* Your task
The stretch from the line with "match decode_step payload pos with" through the line with "f => MaxStreamsFrame.encode f" in the records below: write it out exactly, and nothing else.
====== Records for the task ======
(* ===== verification/Frame.v ===== *)
(** * The frame parser (crates/umc-wire/src/frame.rs)

    [decode_frames] walks a decrypted payload: a type varint, then, by the two
    low bits of the type, a body of fixed shape or a length-delimited one. *)

From S2P Require Import Prelude FrameTypes Varint WireBytes Codec FramesAck FramesStream FramesFlow FramesDatagram FramesPath FramesHandshake FramesRouting FramesRelay FramesBundle FramesMisc.

Module Frame.

Inductive t :=
| Padding
| Ping
| Ack (f : AckFrame.t)
| ConnectionClose (f : ConnectionCloseFrame.t)
| Stream (f : StreamFrame.t)
| ResetStream (f : ResetStreamFrame.t)
| StopSending (f : StopSendingFrame.t)
| MaxData (f : MaxDataFrame.t)
| MaxStreamData (f : MaxStreamDataFrame.t)
| MaxStreams (f : MaxStreamsFrame.t)
| Datagram (f : DatagramFrame.t)
| NewConnectionId (f : NewConnectionIdFrame.t)
| RetireConnectionId (f : RetireConnectionIdFrame.t)
| PathChallenge (f : PathChallengeFrame.t)
| PathResponse (f : PathResponseFrame.t)
| PathStatus (f : PathStatusFrame.t)
| Migrate (f : MigrateFrame.t)
| KeyUpdate (f : KeyUpdateFrame.t)
| Auth (f : AuthFrame.t)
| HandshakeData (f : HandshakeDataFrame.t)
| Capabilities (f : CapabilitiesFrame.t)
| SessionTicket (f : SessionTicketFrame.t)
| RouteRequest (f : RouteRequestFrame.t)
| RouteResponse (f : RouteResponseFrame.t)
| RouteError (f : RouteErrorFrame.t)
| RelayOpen (f : RelayOpenFrame.t)
| RelayStatus (f : RelayStatusFrame.t)
| RelayData (f : RelayDataFrame.t)
| RelayClose (f : RelayCloseFrame.t)
| Bundle (f : BundleFrame.t)
| BundleAck (f : BundleAckFrame.t)
| PeerHint (f : PeerHintFrame.t)
| ServiceHint (f : ServiceHintFrame.t)
| DhtLookup (f : DhtLookupFrame.t)
| RevocationBatch (f : RevocationBatchFrame.t).

End Frame.

(** [let (f, used) = X::decode(rest)?; pos += used; out.push(C(f))]. *)
Definition as_frame {A} (C : A -> Frame.t) (r : Result FrameError (A * usize))
    : Result FrameError (Frame.t * usize) :=
  '(f, used) ← r;
  Ok (C f, used).

(** The arms of the two fixed-shape behaviours, on the bytes after the type. *)
Definition decode_fixed (ty : FrameType.t) (rest : list u8)
    : Result FrameError (Frame.t * usize) :=
  if ty =? FrameType.PADDING then Ok (Frame.Padding, 0)
  else if ty =? FrameType.PING then Ok (Frame.Ping, 0)
  else if ty =? FrameType.ACK then as_frame Frame.Ack (AckFrame.decode rest)
  else if ty =? FrameType.CONNECTION_CLOSE then
    as_frame Frame.ConnectionClose (ConnectionCloseFrame.decode rest)
  else if ty =? FrameType.STREAM then as_frame Frame.Stream (StreamFrame.decode rest)
  else if ty =? FrameType.RESET_STREAM then
    as_frame Frame.ResetStream (ResetStreamFrame.decode rest)
  else if ty =? FrameType.STOP_SENDING then
    as_frame Frame.StopSending (StopSendingFrame.decode rest)
  else if ty =? FrameType.MAX_DATA then as_frame Frame.MaxData (MaxDataFrame.decode rest)
  else if ty =? FrameType.MAX_STREAM_DATA then
    as_frame Frame.MaxStreamData (MaxStreamDataFrame.decode rest)
  else if ty =? FrameType.MAX_STREAMS then
    as_frame Frame.MaxStreams (MaxStreamsFrame.decode rest)
  else if ty =? FrameType.DATAGRAM then as_frame Frame.Datagram (DatagramFrame.decode rest)
  else if ty =? FrameType.NEW_CONNECTION_ID then
    as_frame Frame.NewConnectionId (NewConnectionIdFrame.decode rest)
  else if ty =? FrameType.RETIRE_CONNECTION_ID then
    as_frame Frame.RetireConnectionId (RetireConnectionIdFrame.decode rest)
  else if ty =? FrameType.PATH_CHALLENGE then
    as_frame Frame.PathChallenge (PathChallengeFrame.decode rest)
  else if ty =? FrameType.PATH_RESPONSE then
    as_frame Frame.PathResponse (PathResponseFrame.decode rest)
  else if ty =? FrameType.PATH_STATUS then
    as_frame Frame.PathStatus (PathStatusFrame.decode rest)
  else if ty =? FrameType.MIGRATE then as_frame Frame.Migrate (MigrateFrame.decode rest)
  else if ty =? FrameType.KEY_UPDATE then
    as_frame Frame.KeyUpdate (KeyUpdateFrame.decode rest)
  else if ty =? FrameType.AUTH then as_frame Frame.Auth (AuthFrame.decode rest)
  else if ty =? FrameType.HANDSHAKE_DATA then
    as_frame Frame.HandshakeData (HandshakeDataFrame.decode rest)
  else if ty =? FrameType.CAPABILITIES then
    as_frame Frame.Capabilities (CapabilitiesFrame.decode rest)
  else if ty =? FrameType.SESSION_TICKET then
    as_frame Frame.SessionTicket (SessionTicketFrame.decode rest)
  else if ty =? FrameType.ROUTE_REQUEST then
    as_frame Frame.RouteRequest (RouteRequestFrame.decode rest)
  else if ty =? FrameType.ROUTE_RESPONSE then
    as_frame Frame.RouteResponse (RouteResponseFrame.decode rest)
  else if ty =? FrameType.ROUTE_ERROR then
    as_frame Frame.RouteError (RouteErrorFrame.decode rest)
  else if ty =? FrameType.RELAY_OPEN then
    as_frame Frame.RelayOpen (RelayOpenFrame.decode rest)
  else if ty =? FrameType.RELAY_STATUS then
    as_frame Frame.RelayStatus (RelayStatusFrame.decode rest)
  else if ty =? FrameType.RELAY_DATA then
    as_frame Frame.RelayData (RelayDataFrame.decode rest)
  else if ty =? FrameType.RELAY_CLOSE then
    as_frame Frame.RelayClose (RelayCloseFrame.decode rest)
  else if ty =? FrameType.BUNDLE then as_frame Frame.Bundle (BundleFrame.decode rest)
  else if ty =? FrameType.BUNDLE_ACK then
    as_frame Frame.BundleAck (BundleAckFrame.decode rest)
  else if ty =? FrameType.PEER_HINT then as_frame Frame.PeerHint (PeerHintFrame.decode rest)
  else if ty =? FrameType.SERVICE_HINT then
    as_frame Frame.ServiceHint (ServiceHintFrame.decode rest)
  else if bool_decide (behavior ty = OptionalFixed) then Err (UnknownOptionalFixedFrame ty)
  else Err (UnknownCriticalFrame ty).

(** The arm of the optional length-delimited behaviour, from the position after
    the type: the frame, if it is a known one, and the position after it. *)
Definition decode_optional_delimited (ty : FrameType.t) (payload : list u8) (pos : usize)
    : Result FrameError (option Frame.t * usize) :=
  '(l, used) ← map_err VarintErr (Varint.decode (from payload pos));
  let pos := pos + used in
  hi ← ok_or LengthExceedsLimit (checked_add pos l);
  if len payload <? hi then Err Truncated
  else
    let slice := take (N.to_nat l) (drop (N.to_nat pos) payload) in
    if ty =? FrameType.DHT_LOOKUP then
      '(f, used) ← DhtLookupFrame.decode slice;
      if negb (used =? l) then Err Truncated else Ok (Some (Frame.DhtLookup f), hi)
    else if ty =? FrameType.REVOCATION_BATCH then
      '(f, used) ← RevocationBatchFrame.decode slice;
      if negb (used =? l) then Err Truncated else Ok (Some (Frame.RevocationBatch f), hi)
    else Ok (None, hi).

(** One turn of the loop: the frame pushed, if any, and the next position. *)
Definition decode_step (payload : list u8) (pos : usize)
    : Result FrameError (option Frame.t * usize) :=
  '(ty, n) ← map_err VarintErr (Varint.decode (from payload pos));
  let pos := pos + n in
  match behavior ty with
  | CriticalFixed | OptionalFixed =>
      '(f, used) ← decode_fixed ty (from payload pos);
      Ok (Some f, pos + used)
  | CriticalLengthDelimited =>
      if ty =? FrameType.RELAY_STATUS then
        '(f, used) ← RelayStatusFrame.decode_length_delimited (from payload pos);
        Ok (Some (Frame.RelayStatus f), pos + used)
      else Err (UnknownCriticalFrame ty)
  | OptionalLengthDelimited => decode_optional_delimited ty payload pos
  end.

(** [while pos < payload.len()].  Each turn consumes at least the type varint,
    so as many turns as there are bytes are enough. *)
Fixpoint decode_loop (fuel : nat) (payload : list u8) (pos : usize) (out : list Frame.t)
    : option (Result FrameError (list Frame.t)) :=
  if pos <? len payload then
    match fuel with
    | O => None
    | S fuel =>
        match decode_step payload pos with
        | Err e => Some (Err e)
        | Ok (f, pos) => decode_loop fuel payload pos (out ++ option_list f)
        end
    end
  else Some (Ok out).

Definition decode_frames (payload : list u8) : Result FrameError (list Frame.t) :=
  match decode_loop (length payload) payload 0 [] with
  | Some r => r
  | None => Err Truncated
  end.
(* ===== verification/FrameTheory.v ===== *)
(** * Theorems on the frame parser

    Totality and bounds of the loop, round trip of whole payloads, the limits
    every decoded frame obeys, and the treatment of unknown types. *)

From S2P Require Import Prelude FrameTypes Varint WireBytes Codec FramesAck FramesStream FramesFlow FramesDatagram FramesPath FramesHandshake FramesRouting FramesRelay FramesBundle FramesMisc Frame.

(** ** Senders *)

(** The encoder of each frame; PADDING and PING are their type alone. *)
Definition encode_frame (f : Frame.t) : Result FrameError (list u8) :=
  match f with
  | Frame.Padding => put_varint FrameType.PADDING []
  | Frame.Ping => put_varint FrameType.PING []
  | Frame.Ack f => AckFrame.encode f
  | Frame.ConnectionClose f => ConnectionCloseFrame.encode f
  | Frame.Stream f => StreamFrame.encode f
  | Frame.ResetStream f => ResetStreamFrame.encode f
  | Frame.StopSending f => StopSendingFrame.encode f
  | Frame.MaxData f => MaxDataFrame.encode f
  | Frame.MaxStreamData f => MaxStreamDataFrame.encode f
  | Frame.MaxStreams f => MaxStreamsFrame.encode f
  | Frame.Datagram f => DatagramFrame.encode f
  | Frame.NewConnectionId f => NewConnectionIdFrame.encode f
  | Frame.RetireConnectionId f => RetireConnectionIdFrame.encode f
  | Frame.PathChallenge f => PathChallengeFrame.encode f
  | Frame.PathResponse f => PathResponseFrame.encode f
  | Frame.PathStatus f => PathStatusFrame.encode f
  | Frame.Migrate f => MigrateFrame.encode f
  | Frame.KeyUpdate f => KeyUpdateFrame.encode f
  | Frame.Auth f => AuthFrame.encode f
  | Frame.HandshakeData f => HandshakeDataFrame.encode f
  | Frame.Capabilities f => CapabilitiesFrame.encode f
  | Frame.SessionTicket f => SessionTicketFrame.encode f
  | Frame.RouteRequest f => RouteRequestFrame.encode f
  | Frame.RouteResponse f => RouteResponseFrame.encode f
  | Frame.RouteError f => RouteErrorFrame.encode f
  | Frame.RelayOpen f => RelayOpenFrame.encode f
  | Frame.RelayStatus f => RelayStatusFrame.encode f
  | Frame.RelayData f => RelayDataFrame.encode f
  | Frame.RelayClose f => RelayCloseFrame.encode f
  | Frame.Bundle f => BundleFrame.encode f
  | Frame.BundleAck f => BundleAckFrame.encode f
  | Frame.PeerHint f => PeerHintFrame.encode f
  | Frame.ServiceHint f => ServiceHintFrame.encode f
  | Frame.DhtLookup f => DhtLookupFrame.encode f
  | Frame.RevocationBatch f => RevocationBatchFrame.encode f
  end.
======
* Solution for this task
        match decode_step payload pos with
        | Err e => Some (Err e)
        | Ok (f, pos) => decode_loop fuel payload pos (out ++ option_list f)
        end
    end
  else Some (Ok out).

Definition decode_frames (payload : list u8) : Result FrameError (list Frame.t) :=
  match decode_loop (length payload) payload 0 [] with
  | Some r => r
  | None => Err Truncated
  end.
(* ===== verification/FrameTheory.v ===== *)
(** * Theorems on the frame parser

    Totality and bounds of the loop, round trip of whole payloads, the limits
    every decoded frame obeys, and the treatment of unknown types. *)

From S2P Require Import Prelude FrameTypes Varint WireBytes Codec FramesAck FramesStream FramesFlow FramesDatagram FramesPath FramesHandshake FramesRouting FramesRelay FramesBundle FramesMisc Frame.

(** ** Senders *)

(** The encoder of each frame; PADDING and PING are their type alone. *)
Definition encode_frame (f : Frame.t) : Result FrameError (list u8) :=
  match f with
  | Frame.Padding => put_varint FrameType.PADDING []
  | Frame.Ping => put_varint FrameType.PING []
  | Frame.Ack f => AckFrame.encode f
  | Frame.ConnectionClose f => ConnectionCloseFrame.encode f
  | Frame.Stream f => StreamFrame.encode f
  | Frame.ResetStream f => ResetStreamFrame.encode f
  | Frame.StopSending f => StopSendingFrame.encode f
  | Frame.MaxData f => MaxDataFrame.encode f
  | Frame.MaxStreamData f => MaxStreamDataFrame.encode f
  | Frame.MaxStreams f => MaxStreamsFrame.encode f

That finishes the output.